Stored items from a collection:
(** The combined oracle of a campaign keeps its shape through every
    handler and never touches the fuzzing state. Muted defect oracles find
    nothing and cannot panic; otherwise the findings before an instruction are
    those of the five defect oracles in order, and a panic is one of the shift
    or cast oracle. At the end of a run the findings are those of the profit
    oracle, unless it is muted, and of the typed-bug oracle, which is never
    muted; the profit oracle judges the inputs of the sequence that ran. *)
Theorem campaign_oracles_combine dp dd il pr tb st :
  let o := campaign dp dd il pr tb in
  (∀ pc i ts cs f,
     let run := oracle_before_instruction pc i ts cs f o st in
     if dd then run = Ret (Ok [], o, st)
     else match type_conversion_before_instruction pc i ts f, overflow_before_instruction pc i ts f with
          | Ret (Ok d), Ret (Ok e) => ∃ a b c counts,
              bool_judgement_before_instruction pc i cs f = Ok a ∧
              infinite_loop_before_instruction hash_to_u64 show_int pc i cs f (branch_counts il) = (Ok b, counts) ∧
              precision_loss_before_instruction pc i cs f = Ok c ∧
              run = Ret (Ok (a ++ b ++ c ++ d ++ e), campaign dp dd (MkInfiniteLoop counts) pr tb, st)
          | _, _ => run = Panic
          end) ∧
  (∀ db sequence, pre_execution db sequence o st =
     Ret (Ok (), campaign dp dd il (if dp then pr else MkProceeds (input_object_kinds sequence)) tb, st)) ∧
  (∀ db fx,
     let run := done_execution db fx o st in
     match (if dp then Ret (Ok []) else
            proceeds_done_execution balance_iter json_changes db fx (input_objects pr) st) with
     | Ret (Ok fs) => ∃ ts, typed_bug_done_execution json_event (use_abort tb) fx st = Ok ts ∧
         run = Ret (Ok (fs ++ ts), o, st)
     | _ => run = Panic
     end).
Proof.
  intros o. split; [|split].
  - intros pc i ts cs f run. unfold run, o, campaign. destruct dd; [by destruct dp|].
    destruct (bool_judgement_ok pc i cs f) as [a Ha]. destruct (precision_loss_ok pc i cs f) as [c Hc].
    destruct (infinite_loop_ok pc i cs f (branch_counts il)) as (b & m & Hb).
    pose proof (type_conversion_not_err pc i ts f). pose proof (overflow_not_err pc i ts f).
    cbn. unfold chain, unless_disabled, stateless. cbn. rewrite Ha, Hb. cbn. rewrite Hc. cbn.
    destruct (type_conversion_before_instruction pc i ts f) as [[d|]|]; [|done|done]. cbn.
    destruct (overflow_before_instruction pc i ts f) as [[e|]|]; [|done|done]. cbn.
    exists a, b, c, m. destruct dp; cbn; by rewrite app_nil_r.
  - intros db sequence. unfold o, campaign. by destruct dd, dp.
  - intros db fx run. unfold run, o, campaign. destruct (typed_bug_ok (use_abort tb) fx st) as [ts Ht].
    pose proof (proceeds_not_err db fx (input_objects pr) st).
    destruct dd, dp; cbn; unfold chain, unless_disabled, stateless; cbn; rewrite ?Ht; cbn;
      try (eexists; split; [done|]; by rewrite app_nil_r);
      (destruct (proceeds_done_execution _ _ _ _ _ _) as [[fs|]|]; [|done|done]); cbn; rewrite Ht; cbn;
      eexists; (split; [done|]; by rewrite app_nil_r).
Qed.
End campaign.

Problem details: Restate word for word the lines of the data above, starting at the line containing "muted; the profit" and ending at the line containing "bool_judgement_before_instruction pc i", both included, and nothing more.

Result of this exercise:
    muted; the profit oracle judges the inputs of the sequence that ran. *)
Theorem campaign_oracles_combine dp dd il pr tb st :
  let o := campaign dp dd il pr tb in
  (∀ pc i ts cs f,
     let run := oracle_before_instruction pc i ts cs f o st in
     if dd then run = Ret (Ok [], o, st)
     else match type_conversion_before_instruction pc i ts f, overflow_before_instruction pc i ts f with
          | Ret (Ok d), Ret (Ok e) => ∃ a b c counts,
              bool_judgement_before_instruction pc i cs f = Ok a ∧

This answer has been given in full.